→ TASK DESCRIPTION: Within the listing below, how many lines hold the string "trace"? Only the number is wanted.

────

(** What a method call can observe and change: the receiver object and the
    network behind its client. *)
Record state (T : Type) : Type := mkState {
  this : Base T;
  net : T
}.
Arguments this {T} _.
Arguments net {T} _.
Arguments mkState {T} _ _.

(** The result of running a computation: its value, the state it leaves,
    and the calls it made on the HTTP client, in order. *)
Record outcome (T A : Type) : Type := mkOutcome {
  returned : A;
  final : state T;
  trace : list request
}.
Arguments returned {T A} _.
Arguments final {T A} _.
Arguments trace {T A} _.
Arguments mkOutcome {T A} _ _ _.

(** A computation runs from a state to an outcome whose value is a
    completion: a [throw] ends it early. *)
Definition M (T A : Type) : Type := state T -> outcome T (completion A).

Section Monad.
Context {T : Type}.

Definition ret {A : Type} (a : A) : M T A :=
  fun st => mkOutcome (Return a) st [].

(** [throw e] *)
Definition throw {A : Type} (e : reason) : M T A :=
  fun st => mkOutcome (Throw e) st [].

(** The evaluation of an expression that touches neither the client nor
    the network. *)
Definition lift {A : Type} (c : completion A) : M T A :=
  fun st => mkOutcome c st [].

Definition bind {A B : Type} (m : M T A) (k : A -> M T B) : M T B :=
  fun st =>
    let o1 := m st in
    match returned o1 with
    | Return a =>
        let o2 := k a (final o1) in
        mkOutcome (returned o2) (final o2) (trace o1 ++ trace o2)%list
    | Throw e => mkOutcome (Throw e) (final o1) (trace o1)
    end.

(** [this.http.<verb>(path, ...rest)]: reads the client out of the
    receiver, calls the method once, records the call. *)
Definition invoke (m : verb) (url : string) (rest : list value) : M T promise :=
  fun st =>
    let r := select m (http (this st)) url rest (net st) in
    mkOutcome (Return (fst r)) (mkState (this st) (snd r)) [mkRequest m url rest].

(** An [async] method always returns a promise: a [throw] in the body
    rejects it, a returned promise settles it. *)
Definition async (body : M T promise) : M T promise :=
  fun st =>
    let o := body st in
    mkOutcome
      (Return match returned o with
              | Return p => p
              | Throw e => Rejected e
              end)
      (final o) (trace o).
End Monad.

End Resource.

Notation "x <- m ;; k" := (Resource.bind m (fun x => k))
  (at level 61, m at next level, right associativity).


(** ** The LiveStreams class *)

Module LiveStreams.
Import JS Transport Resource.

(** Base live stream path for the Mux API. *)
Definition PATH : string := "/video/v1/live-streams".

(** [`${PATH}/${liveStreamId}`] *)
Definition buildBasePath (liveStreamId : value) : completion string :=
  match toString liveStreamId with
  | Return id => Return (PATH ++ "/" ++ id)
  | Throw e => Throw e
  end.

Section Methods.
Context {T : Type}.

Definition create (params : value) : M T promise :=
  invoke POST PATH [params].

Definition update (liveStreamId params : value) : M T promise :=
  async (
    if negb (truthy liveStreamId) || negb (truthy params) then
      throw (Error "assetId and params are required.")
    else
      base <- lift (buildBasePath liveStreamId) ;;
      invoke PATCH base [params]).

Definition del (liveStreamId : value) : M T promise :=
  if negb (truthy liveStreamId) then
    ret (Promise_reject
           (Error "A live stream ID is required to delete a live stream"))
  else
    base <- lift (buildBasePath liveStreamId) ;;
    invoke DELETE base [].

Definition get (liveStreamId : value) : M T promise :=
  if negb (truthy liveStreamId) then
    ret (Promise_reject
           (Error "A live stream ID is required to get a live stream"))
  else
    base <- lift (buildBasePath liveStreamId) ;;
    invoke GET base [].

(** [this.http.get(PATH, { params })] *)
Definition list (params : value) : M T promise :=
  invoke GET PATH [Obj [("params", params)]].

Definition signalComplete (liveStreamId : value) : M T promise :=
  if negb (truthy liveStreamId) then
    ret (Promise_reject
           (Error "A live stream ID is required to signal a stream is complete"))
  else
    base <- lift (buildBasePath liveStreamId) ;;
    invoke PUT (base ++ "/complete") [].

Definition resetStreamKey (liveStreamId : value) : M T promise :=
  if negb (truthy liveStreamId) then
    ret (Promise_reject
           (Error "A live stream ID is required to reset a live stream key"))
  else
    base <- lift (buildBasePath liveStreamId) ;;
    invoke POST (base ++ "/reset-stream-key") [].

Definition createPlaybackId (liveStreamId params : value) : M T promise :=
  if negb (truthy liveStreamId) then
    ret (Promise_reject
           (Error "A live stream ID is required to create a live stream playback ID"))
  else if negb (truthy params) then
    ret (Promise_reject
           (Error "A playback policy is required to create a live stream playback ID"))
  else
    base <- lift (buildBasePath liveStreamId) ;;
    invoke POST (base ++ "/playback-ids") [params].

Definition deletePlaybackId (liveStreamId playbackId : value) : M T promise :=
  if negb (truthy liveStreamId) then
    ret (Promise_reject
           (Error "A live stream ID is required to delete a live stream playback ID"))
  else if negb (truthy playbackId) then
    ret (Promise_reject
           (Error "A live stream playback ID is required to delete a live stream playback ID"))
  else
    base <- lift (buildBasePath liveStreamId) ;;
    sub <- lift (toString playbackId) ;;
    invoke DELETE (base ++ "/playback-ids/" ++ sub) [].

Definition playbackId (liveStreamId playbackId : value) : M T promise :=
  if negb (truthy liveStreamId) then
    ret (Promise_reject (Error "A live stream ID is required"))
  else if negb (truthy playbackId) then
    ret (Promise_reject (Error "A playback ID is required"))
  else
    base <- lift (buildBasePath liveStreamId) ;;
    sub <- lift (toString playbackId) ;;
    invoke GET (base ++ "/playback-ids/" ++ sub) [].
(** * GenerateMap: a shallow embedding of the map partitioning engine

    The development follows the latest revision of [generateMap.js]
    (class [GenerateMap]): the island test [IsTargetPokygon], the two
    connectivity analysers [largestConnectedComponent] and
    [splitConnectedComponents], the seeder [generateCentersInPolygons], the
    grower [growConnectedGroups] with [buildAdjacency], the rebalancer
    [rebalanceBoundaries] with [shareEdge], and the edge cancellation of
    [drawBorders].  The count repair loop of the earlier
    [forceAssignWithConnectivity] is embedded as well.

    Conventions.
    - The island test is the only place that uses transcendental functions;
      it is modelled over the real numbers [R]: JavaScript doubles idealised
      as reals, [Math.sin], [Math.cos], [Math.sqrt], [Math.atan2] as their
      mathematical counterparts.
    - The graph algorithms only compare coordinates for equality and compare
      squared distances; they are modelled over an abstract number interface
      [JSNumber], and over the collaborators [Externals] (d3, the random
      source, the Poisson-disk sampler), so every theorem holds for any
      arithmetic and any collaborators.
    - A JavaScript array is a [list]; [a[i]] is [a !! i]; a [TypeError]
      raised on [undefined] is [None].
    - Loops whose bound is not syntactic carry a fuel argument; for each of
      them a lemma ([bfs_fuel_enough], [grow_fuel_enough],
      [exchangeRound_fuel_enough]) shows that the fuel given by the caller
      is enough, so the loop has ended by itself when the fuel runs out. *)

From Stdlib Require Import Reals Lra Lia ZArith.
From stdpp Require Import base option list list_tactics relations.

Module Island.

Local Open Scope R_scope.

(** [const ISLAND_FACTOR = 1;] *)
Definition ISLAND_FACTOR : R := 1.

(** Comparison of numbers as a boolean, [a < b]. *)
Definition Rltb (a b : R) : bool := if Rlt_dec a b then true else false.

(** [Math.atan2(y, x)] on real arguments (ECMAScript: the angle of the
    point [(x, y)] in [(-PI, PI]], and [0] at the origin). *)
Definition atan2 (y x : R) : R :=
  if Rlt_dec 0 x then atan (y / x)
  else if Rlt_dec x 0 then
    (if Rlt_dec y 0 then atan (y / x) - PI else atan (y / x) + PI)
  else if Rlt_dec 0 y then PI / 2
  else if Rlt_dec y 0 then - (PI / 2)
  else 0.

(** [centerPoint] is an object [{x, y}]. *)
Record CenterPoint := mkCenterPoint { cpx : R; cpy : R }.

Section LandTest.

(** The polygon type and [d3.polygonCentroid] belong to the d3 library;
    [this.pixelScale] is the field set by the constructor
    ([canvasWidth / 3]). *)
Context {Polygon : Type}.
Variable polygonCentroid : Polygon -> R * R.
Variable pixelScale : R.

(** [distToCenter] *)
Definition distToCenter (c : R * R) (o : CenterPoint) : R :=
  sqrt ((fst c - cpx o) ^ 2 + (snd c - cpy o) ^ 2).

(** [angle]: the source subtracts [centerPoint.x] from [cy] and
    [centerPoint.y] from [cx]. *)
Definition angle (c : R * R) (o : CenterPoint) : R :=
  atan2 (snd c - cpx o) (fst c - cpy o).

(** [length] *)
Definition length_ (c : R * R) (o : CenterPoint) : R :=
  0.5 * (Rmax (Rabs (fst c - cpx o)) (Rabs (snd c - cpy o)) + distToCenter c o).

(** [r1] and [r2] *)
Definition r1 (c : R * R) (o : CenterPoint) (startAngle bumps scale : R) : R :=
  (0.5 + 0.4 * sin (startAngle + bumps * angle c o + cos ((bumps + 3) * angle c o)))
  * pixelScale * scale.

Definition r2 (c : R * R) (o : CenterPoint) (startAngle bumps scale : R) : R :=
  (0.7 - 0.2 * sin (startAngle + bumps * angle c o - sin ((bumps + 2) * angle c o)))
  * pixelScale * scale.

(** [IsTargetPokygon(polygon, centerPoint, startAngle, bumps, scale)] *)
Definition IsTargetPokygon (polygon : Polygon) (o : CenterPoint)
    (startAngle bumps scale : R) : bool :=
  let c := polygonCentroid polygon in
  let len := length_ c o in
  let a := r1 c o startAngle bumps scale in
  let b := r2 c o startAngle bumps scale in
  Rltb len a || (Rltb (a * ISLAND_FACTOR) len && Rltb len b).

(** The single test that the specification says the two disjuncts amount
    to: [length < r2]. *)
Definition singleTest (polygon : Polygon) (o : CenterPoint)
    (startAngle bumps scale : R) : bool :=
  let c := polygonCentroid polygon in
  Rltb (length_ c o) (r2 c o startAngle bumps scale).

End LandTest.

(** The tile centroid [(400, 400)] seen from the map center [(400, 300)] of
    the application (a 600 x 400 box at [(100, 100)]), with
    [pixelScale = 140], a canvas 420 wide. *)
Definition cxCentroid : unit -> R * R := fun _ => (400, 400).

Definition cxCenter : CenterPoint := mkCenterPoint 400 300.

End Island.

(* ================================================================== *)
(** * Numbers, tiles and the containers of the engine *)
(* ================================================================== *)

(** The arithmetic the graph algorithms use on JavaScript numbers: template
    literals and [===] compare coordinates (decidable equality), squared
    distances use [-], [*], [+] and [<], and the searches start from
    [Infinity].  [nofZ] embeds the integer literals of the source.
    Coordinates are numbers other than [NaN], with [0] and [-0] identified:
    on these, [===] and equality of the printed keys
    ([`${a[0]},${a[1]}-${b[0]},${b[1]}`]) are both equality of the
    numbers. *)
Class JSNumber (num : Type) := {
  num_eq_dec :: EqDecision num;
  nadd : num -> num -> num;
  nsub : num -> num -> num;
  nmul : num -> num -> num;
  nlt : num -> num -> bool;
  nInfinity : num;
  nofZ : Z -> num
}.

(** What the engine takes from outside: the d3 polygon helpers, the random
    source behind [_.random] and the Poisson-disk sampler, and the field
    [this.mapCenter].  The random source is threaded explicitly: its state is
    the number of draws made so far. *)
Class Externals (num : Type) := {
  (** [d3.polygonCentroid(points)] *)
  polygonCentroid : list (num * num) -> num * num;
  (** [d3.polygonHull(points)], [null] is [None] *)
  polygonHull : list (num * num) -> option (list (num * num));
  (** [d3.polygonContains(hull, point)] *)
  polygonContains : list (num * num) -> num * num -> bool;
  (** [_.random(lower, upper, true)] at the given draw *)
  random : nat -> num -> num -> num;
  (** [new PoissonDiskSampling({...}).fill()] for the bounding box
      [minX maxX minY maxY] of the hull, started at the given draw; returns
      the points and the draw reached *)
  poissonFill : nat -> num -> num -> num -> num -> list (num * num) * nat;
  (** [this.mapCenter] *)
  mapCenter : num * num
}.

Section Engine.

Context {num : Type} `{!JSNumber num} `{!Externals num}.

(** A point is the array [[x, y]]. *)
Definition Point : Type := num * num.

(** A tile is a polygon object: an array of points.  Tiles are moved between
    groups by reference and compared with [!==], so a tile carries the
    identity of its object, [tid], next to its vertices. *)
Record Tile := mkTile { tid : nat; verts : list Point }.

#[global] Instance Tile_eq_dec : EqDecision Tile.
Proof. solve_decision. Defined.

(** [p !== t] on polygon objects. *)
Definition sameRef (p t : Tile) : bool := bool_decide (tid p = tid t).

(** A directed edge [(a, b)]; the string [key(a, b)] of the source is
    determined by the two points and determines them. *)
Definition Edge : Type := Point * Point.

(** [rev(a, b)] is the key of [(b, a)]. *)
Definition revEdge (e : Edge) : Edge := (e.2, e.1).

(** The edge visited at step [i] of
    [for (i = 0; i < poly.length; i++) { a = poly[i]; b = poly[(i + 1) % poly.length] }]. *)
Definition edgeAt (poly : list Point) (i : nat) : option Edge :=
  match poly !! i, poly !! ((i + 1) mod length poly) with
  | Some a, Some b => Some (a, b)
  | _, _ => None
  end.

Definition polyEdges (poly : list Point) : list Edge :=
  omap (edgeAt poly) (seq 0 (length poly)).

(** ** A JavaScript [Map], kept in insertion order *)

Section AMap.
Context {K V : Type} `{!EqDecision K}.

Fixpoint aget (k : K) (m : list (K * V)) : option V :=
  match m with
  | [] => None
  | (k', v) :: m' => if decide (k = k') then Some v else aget k m'
  end.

────

→ ANSWER TO THIS PROBLEM: 5